Task to complete: Report how many lines in the records below hold "what", with no other output.

Provided entries Start Marker

(* ===== verification/Reclaim.v ===== *)
(** Reclamation and checkpointing of the version log ([lib/tvlog.c]). *)
From S2P Require Export WriteSet.

(** * Facts: which version a checkpoint takes *)

(** [hs] are the committed versions of an object, newest first, each with the
    clock of the next newer one ([prev] for the first) *)
Fixpoint versions (prev : Z) (hs : list ts_cpy_hdr_struct) : Prop :=
  match hs with
  | [] => True
  | h :: hs' =>
      wrt_clk_prev (cpy_hdr h) = prev /\ is_clk (get_raw_wrt_clk h) /\ get_raw_wrt_clk h < prev /\
      versions (get_raw_wrt_clk h) hs'
  end.

(** the newest version before [ckpt_s] *)
Definition newest_before (ckpt_s : Z) (hs : list ts_cpy_hdr_struct) : option ts_cpy_hdr_struct :=
  List.find (fun h => lt_clock (get_raw_wrt_clk h) ckpt_s) hs.

Lemma borderline_none ckpt_s last prev hs :
  is_clk ckpt_s -> is_clk prev -> prev < MAX_VERSION -> lt_clock prev ckpt_s = true -> versions prev hs ->
  List.filter (fun h => is_at_borderline h ckpt_s last) hs = [].
Proof.
  intros Hc. revert prev. induction hs as [| h hs IH]; intros prev Hp Hm Hlt; [done |]. cbn.
  intros (Ep & Hk & Hl & Hv). unfold is_at_borderline at 1. rewrite Ep, (proj2 (Z.eqb_neq _ _)) by lia.
  rewrite gte_clock_negb, Hlt. cbn. apply (IH (get_raw_wrt_clk h)); try done.
  - lia.
  - apply (lt_clock_mono_l _ prev); try done. lia.
Qed.

Lemma borderline_older ckpt_s last prev hs :
  is_clk ckpt_s -> is_clk prev -> prev < MAX_VERSION -> lt_clock prev ckpt_s = false -> versions prev hs ->
  List.filter (fun h => is_at_borderline h ckpt_s last) hs =
  match newest_before ckpt_s hs with
  | Some h => if gte_clock (get_raw_wrt_clk h) last then [h] else []
  | None => []
  end.
Proof.
  intros Hc. revert prev. induction hs as [| h hs IH]; intros prev Hp Hm Hlt; [done |].
  intros (Ep & Hk & Hl & Hv). cbn [List.filter]. unfold newest_before. cbn [List.find].
  unfold is_at_borderline at 1. rewrite Ep, (proj2 (Z.eqb_neq _ _)) by lia. rewrite gte_clock_negb, Hlt. cbn [negb andb].
  destruct (lt_clock (get_raw_wrt_clk h) ckpt_s) eqn:E; cbn [andb].
  - rewrite (borderline_none ckpt_s last (get_raw_wrt_clk h)) by (done || lia). done.
  - apply (IH (get_raw_wrt_clk h)); try done. lia.
Qed.


(** * Examples *)

Definition ex_committed (clk prev : Z) : ts_cpy_hdr_struct :=
  mk_chs (mk_cpy_hdr 1048632 clk 0 prev NULL 400) (mk_obj_hdr 8 56 TYPE_COPY STATUS_NONE).

(* ===== verification/ReclaimLog.v ===== *)
(** Reclaiming the version log ([tvlog_reclaim] of [lib/tvlog.c]) in
    best-effort mode: it frees what no transaction can still read. *)
From S2P Require Export LogSets Reclaim.

Section ReclaimLog.
Context `{Env}.

(** what other threads keep while the caller reclaims: its structure but for the
    clocks and the request byte that the qp thread sets, its write sets and
    freed copies, and the readiness of its checkpoint log *)
Record others_reclaim (s s' : st) : Prop := {
  or_self : self s' = (self s) <| clks := clks (self s') |> <| reclaim := reclaim (self s') |>;
  or_ready : forall k M m objs, tomb_ready k M m objs s -> tomb_ready k M m objs s';
  or_sets : forall c L e, log_sets s c L e -> log_sets s' c L e;
  or_free : forall o c, heap (sh s) !! o = Some (CCpy c) -> is_free c = true -> heap (sh s') !! o = Some (CCpy c) }.

(** the caller's version log holds the write sets [L], and there is room for the
    tombstones of all their copies and of [m] more *)
Record reclaim_ready (k M : Z) (m : nat) (objs : list Z) (L : list wset) (s : st) : Prop := {
  rdy_sets : log_sets s (t_head_cnt (tvlog (self s))) L (t_tail_cnt (tvlog (self s)));
  rdy_tomb : tomb_ready k M (n_entries L + m) objs s;
  rdy_objs : forall o, o ∈ set_objs s L -> o ∈ objs;
  rdy_tail : t_tail_cnt (tvlog (self s)) < 2 ^ 64 }.

(** * Facts *)

#[export] Instance others_reclaim_preorder : PreOrder others_reclaim.
Proof.
  split.
  - intros s. split; [by destruct (self s) | done | done | done].
  - intros s1 s2 s3 [A1 A2 A3 A4] [B1 B2 B3 B4]. split; [by rewrite B1, A1 | auto | auto | auto].
Qed.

Provided entries End Marker

Task result: 2